(* ===== verification/Irq.v ===== *)
(** * Irq: interrupt handlers and interrupt set-up

    The handlers disable what fired and schedule the bottom half of the engines
    concerned; the set-up requests one vector per engine and per user interrupt
    (MSI-X), or one line for the whole device (MSI, legacy). *)

From S2P Require Import Prelude Hw State Desc Engine Dev.

Definition IRQ_NONE := 0.
Definition IRQ_HANDLED := 1.
Definition PCI_CAP_ID_MSI := 5.
Definition PCI_CAP_ID_MSIX := 0x11.
Definition PCI_STATUS_INTERRUPT := 0x08.
Definition PCI_COMMAND_INTX_DISABLE := 0x400.

(** Which handler a [request_irq] names, and which object it gets. *)
Definition engine_token (dir : dma_dir) (i : Z) : Z := if is_h2c dir then i else XDMA_CHANNEL_NUM_MAX + i.

Section irq.
Context `{Env}.

(** ** Handlers *)

Definition user_irq_service (i : Z) : M dst Z :=
  let* u := get_user_irq i in
  if negb (u_handler u =? 0) then
    kcall "user_irq->handler" [u_handler u; u_user_idx u; u_dev u]
  else
    when (u_events_irq u =? 0)
      (upd_user_irq i (set_u_events_irq 1) >>; kdo "wake_up_interruptible events_wq" [i]) >>;
    ret IRQ_HANDLED.

(** [for (; user < max && user_irq; user++, mask <<= 1)] *)
Fixpoint isr_users (users : list Z) (user_irq mask : Z) : M dst unit :=
  match users with
  | [] => ret tt
  | user :: users =>
      if user_irq =? 0 then ret tt
      else if has_bits user_irq mask then
        user_irq_service user >>;
        isr_users users (Z.land user_irq (Z.lnot mask)) (u32 (Z.shiftl mask 1))
      else isr_users users user_irq (u32 (Z.shiftl mask 1))
  end.

Definition schedule_work (dir : dma_dir) (ch : Z) : M dst unit :=
  kdo "schedule_work" [engine_token dir ch].

(** [for (channel = 0; channel < max && mask; channel++)] *)
Fixpoint isr_channels (dir : dma_dir) (channels : list Z) (mask : Z) : M dst unit :=
  match channels with
  | [] => ret tt
  | ch :: channels =>
      if mask =? 0 then ret tt
      else
        let* e := get_engine dir ch in
        if has_bits (e_irq_bitmask e) mask && (e_magic e =? MAGIC_ENGINE) then
          schedule_work dir ch >>;
          isr_channels dir channels (Z.land mask (Z.lnot (e_irq_bitmask e)))
        else isr_channels dir channels mask
  end.

Definition xdma_isr : M dst Z :=
  let* d := get_dev in
  let* a := int_reg d "channel_int_request" in
  let* ch_irq := read_register a in
  when (negb (ch_irq =? 0)) (channel_interrupts_disable d ch_irq) >>;
  let* a := int_reg d "user_int_request" in
  let* user_irq := read_register a in
  when (negb (user_irq =? 0)) (isr_users (zrange (d_user_max d)) user_irq 1) >>;
  let mask := Z.land ch_irq (d_mask_irq_h2c d) in
  when (negb (mask =? 0)) (isr_channels DMA_TO_DEVICE (zrange (d_h2c_channel_max d)) mask) >>;
  let mask := Z.land ch_irq (d_mask_irq_c2h d) in
  when (negb (mask =? 0)) (isr_channels DMA_FROM_DEVICE (zrange (d_c2h_channel_max d)) mask) >>;
  upd_dev (fun d => set_d_irq_count (s32 (d_irq_count d + 1)) d) >>;
  ret IRQ_HANDLED.

Definition xdma_user_irq (i : Z) : M dst Z := user_irq_service i.

Definition xdma_channel_irq (dir : dma_dir) (ch : Z) : M dst Z :=
  let* e := get_engine dir ch in
  let* d := get_dev in
  let* a := int_reg d "channel_int_pending" in
  write_register (e_interrupt_enable_mask_value e) (reg e "interrupt_enable_mask_w1c") >>;
  read_register a >>;
  schedule_work dir ch >>;
  upd_dev (fun d => set_d_irq_count (s32 (d_irq_count d + 1)) d) >>;
  ret IRQ_HANDLED.

(** ** MSI and MSI-X capability *)

(** The bus above the device: its flags, up to the root. *)
Fixpoint bus_allows_msi (buses : list Z) : M dst bool :=
  match buses with
  | [] => ret true
  | b :: buses =>
      let* flags := kcall "bus->bus_flags & PCI_BUS_FLAGS_NO_MSI" [b] in
      if negb (flags =? 0) then ret false else bus_allows_msi buses
  end.

Definition arch_msi_check_device : Z := 0.

Definition msi_msix_capable (pdev type : Z) : M dst bool :=
  if pdev =? 0 then ret false
  else
    let* no_msi := kcall "dev->no_msi" [pdev] in
    if negb (no_msi =? 0) then ret false
    else
      let* depth := kcall "bus depth" [pdev] in
      let* ok := bus_allows_msi (zrange depth) in
      if negb ok then ret false
      else if negb (arch_msi_check_device =? 0) then ret false
      else
        let* cap := kcall "pci_find_capability" [pdev; type] in
        ret (negb (cap =? 0)).

Definition disable_msi_msix (pdev : Z) : M dst unit :=
  let* d := get_dev in
  if d_msix_enabled d then
    kdo "pci_disable_msix" [pdev] >>; upd_dev (set_d_msix_enabled false)
  else if d_msi_enabled d then
    kdo "pci_disable_msi" [pdev] >>; upd_dev (set_d_msi_enabled false)
  else ret tt.

Definition enable_msi_msix (pdev : Z) : M dst Z :=
  if pdev =? 0 then ret (- EINVAL)
  else
    let* d := get_dev in
    let* msix := (if (interrupt_mode =? 3) || (interrupt_mode =? 0)
                  then msi_msix_capable pdev PCI_CAP_ID_MSIX else ret false) in
    if msix then
      let req_nvec := d_c2h_channel_max d + d_h2c_channel_max d + d_user_max d in
      let* rv := kcall "pci_alloc_irq_vectors" [pdev; req_nvec; req_nvec] in
      upd_dev (set_d_msix_enabled true) >>; ret rv
    else
      let* msi := (if (interrupt_mode =? 1) || (interrupt_mode =? 0)
                   then msi_msix_capable pdev PCI_CAP_ID_MSI else ret false) in
      if msi then
        let* rv := kcall "pci_enable_msi" [pdev] in
        upd_dev (set_d_msi_enabled true) >>; ret rv
      else ret 0.

Definition pci_check_intr_pend (pdev : Z) : M dst unit :=
  let* v := kcall "pci_read_config_word PCI_STATUS" [pdev] in
  when (has_bits v PCI_STATUS_INTERRUPT)
    (kdo "pci_write_config_word PCI_STATUS" [pdev; PCI_STATUS_INTERRUPT]).

Definition pci_keep_intx_enabled (pdev : Z) : M dst unit :=
  let* pcmd := kcall "pci_read_config_word PCI_COMMAND" [pdev] in
  let pcmd := u16 pcmd in
  let pcmd_new := Z.land pcmd (Z.lnot PCI_COMMAND_INTX_DISABLE) in
  when (negb (pcmd_new =? pcmd)) (kdo "pci_write_config_word PCI_COMMAND" [pdev; pcmd_new]).

(** ** MSI-X vectors *)

(** The inner loop: up to four vectors, one per byte of the register. *)
Fixpoint vector_word (k : nat) (i max shift val : Z) : Z * Z :=
  match k with
  | O => (i, val)
  | S k =>
      if i <? max then
        vector_word k (u32 (i + 1)) max (shift + 8) (Z.lor val (Z.shiftl (Z.land i 0x1f) shift))
      else (i, val)
  end.

(** The outer loop, [for (; i < max; j++)], with the register [int_regs->...[j]]
    at [a]; each turn advances [i], so [max] turns are enough. *)
Fixpoint write_vectors (fuel : nat) (clear : bool) (a i max : Z) : M dst unit :=
  if i <? max then
    match fuel with
    | O => ub
    | S fuel =>
        let '(i, val) := if clear then (u32 (i + 4), 0) else vector_word 4 i max 0 0 in
        write_register val a >>; write_vectors fuel clear (a + 4) i max
    end
  else ret tt.

Definition prog_irq_msix_user (clear : bool) : M dst unit :=
  let* d := get_dev in
  let* base := int_reg d "user_msi_vector" in
  let i := u32 (d_c2h_channel_max d + d_h2c_channel_max d) in
  let max := u32 (i + d_user_max d) in
  write_vectors (Z.to_nat max) clear base i max.

Definition prog_irq_msix_channel (clear : bool) : M dst unit :=
  let* d := get_dev in
  let* base := int_reg d "channel_msi_vector" in
  let max := u32 (d_c2h_channel_max d + d_h2c_channel_max d) in
  write_vectors (Z.to_nat max) clear base 0 max.

(** [for (i = 0; i < max; i++)]: release up to the first engine without a line. *)
Fixpoint free_channels (dir : dma_dir) (channels : list Z) : M dst unit :=
  match channels with
  | [] => ret tt
  | i :: channels =>
      let* e := get_engine dir i in
      if e_msix_irq_line e =? 0 then ret tt
      else kdo "free_irq" [e_msix_irq_line e; engine_token dir i] >>; free_channels dir channels
  end.

Definition irq_msix_channel_teardown : M dst unit :=
  let* d := get_dev in
  if negb (d_msix_enabled d) then ret tt
  else
    prog_irq_msix_channel true >>;
    free_channels DMA_TO_DEVICE (zrange (d_h2c_channel_max d)) >>;
    free_channels DMA_FROM_DEVICE (zrange (d_c2h_channel_max d)).

(** One of the two loops of [irq_msix_channel_setup]; engine [i] uses vector
    [first + i]. *)
Fixpoint request_channels (dir : dma_dir) (first : Z) (channels : list Z) : M dst Z :=
  match channels with
  | [] => ret 0
  | i :: channels =>
      let* vector := kcall "pci_irq_vector" [first + i] in
      let* rv := kcall "request_irq xdma_channel_irq" [u32 vector; engine_token dir i] in
      if negb (rv =? 0) then ret rv
      else
        on_engine dir i (upd_eng (set_e_msix_irq_line (s32 (u32 vector)))) >>;
        request_channels dir first channels
  end.

Definition irq_msix_channel_setup : M dst Z :=
  let* d := get_dev in
  if negb (d_msix_enabled d) then ret 0
  else
    let* rv := request_channels DMA_TO_DEVICE 0 (zrange (d_h2c_channel_max d)) in
    if negb (rv =? 0) then ret rv
    else request_channels DMA_FROM_DEVICE (d_h2c_channel_max d) (zrange (d_c2h_channel_max d)).

(** Release of the vectors of the user interrupts [is]. *)
Definition free_users (first : Z) (is_ : list Z) : M dst unit :=
  forM is_ (fun i =>
    let* vector := kcall "pci_irq_vector" [first + i] in kdo "free_irq user" [u32 vector; i]).

Definition irq_msix_user_teardown : M dst unit :=
  let* d := get_dev in
  if negb (d_msix_enabled d) then ret tt
  else
    prog_irq_msix_user true >>;
    free_users (d_h2c_channel_max d + d_c2h_channel_max d) (zrange (d_user_max d)).

(** The loop of [irq_msix_user_setup]: how many were requested, and the error. *)
Fixpoint request_users (first : Z) (is_ : list Z) (n : Z) : M dst (Z * Z) :=
  match is_ with
  | [] => ret (n, 0)
  | i :: is_ =>
      let* vector := kcall "pci_irq_vector" [first + i] in
      let* rv := kcall "request_irq xdma_user_irq" [u32 vector; i] in
      if negb (rv =? 0) then ret (n, rv) else request_users first is_ (n + 1)
  end.

Definition irq_msix_user_setup : M dst Z :=
  let* d := get_dev in
  let first := d_h2c_channel_max d + d_c2h_channel_max d in
  let* '(n, rv) := request_users first (zrange (d_user_max d)) 0 in
  when (negb (rv =? 0)) (free_users first (reverse (zrange n))) >>;
  ret rv.

(** ** MSI and legacy interrupts *)

Definition irq_msi_setup (pdev : Z) : M dst Z :=
  let* irq := kcall "pdev->irq" [pdev] in
  upd_dev (set_d_irq_line (s32 irq)) >>;
  let* v := get in kcall "request_irq xdma_isr" [irq; v_hndl v].

Definition legacy_word (val : Z) : Z :=
  let v := val - 1 in
  s32 (Z.lor (Z.shiftl v 24) (Z.lor (Z.shiftl v 16) (Z.lor (Z.shiftl v 8) v))).

Definition irq_legacy_setup (pdev : Z) : M dst Z :=
  let* val := kcall "pci_read_config_byte PCI_INTERRUPT_PIN" [pdev] in
  let val := u8 val in
  if val =? 0 then ret (- EINVAL)
  else
    let* d := get_dev in
    (if 1 <? val then
       let* b := config_bar d in
       let w := u32 (legacy_word val) in
       forM [0x2080; 0x2084; 0x2088; 0x208C; 0x20A0; 0x20A4] (fun o => write_register w (b + o))
     else ret tt) >>;
    let* irq := kcall "pdev->irq" [pdev] in
    upd_dev (set_d_irq_line (s32 irq)) >>;
    let* v := get in kcall "request_irq xdma_isr IRQF_SHARED" [irq; v_hndl v].

Definition irq_teardown : M dst unit :=
  let* d := get_dev in
  if d_msix_enabled d then irq_msix_channel_teardown >>; irq_msix_user_teardown
  else let* v := get in when (negb (d_irq_line d =? -1)) (kdo "free_irq" [d_irq_line d; v_hndl v]).

Definition irq_setup (pdev : Z) : M dst Z :=
  pci_keep_intx_enabled pdev >>;
  let* d := get_dev in
  if d_msix_enabled d then
    let* rv := irq_msix_channel_setup in
    if negb (rv =? 0) then ret rv
    else
      let* rv := irq_msix_user_setup in
      if negb (rv =? 0) then ret rv
      else prog_irq_msix_channel false >>; prog_irq_msix_user false >>; ret 0
  else if d_msi_enabled d then irq_msi_setup pdev
  else irq_legacy_setup pdev.
End irq.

━━━━━━━━━━━━━━━━

● **DESCRIPTION OF THE TASK**: Where the line holding "upd_dev (set_d_msix_enabled true)" appears in the listing above, start reproducing exactly, and end with the line holding "if msi then".

● **EXERCISE RESPONSE**:
      upd_dev (set_d_msix_enabled true) >>; ret rv
    else
      let* msi := (if (interrupt_mode =? 1) || (interrupt_mode =? 0)
                   then msi_msix_capable pdev PCI_CAP_ID_MSI else ret false) in
      if msi then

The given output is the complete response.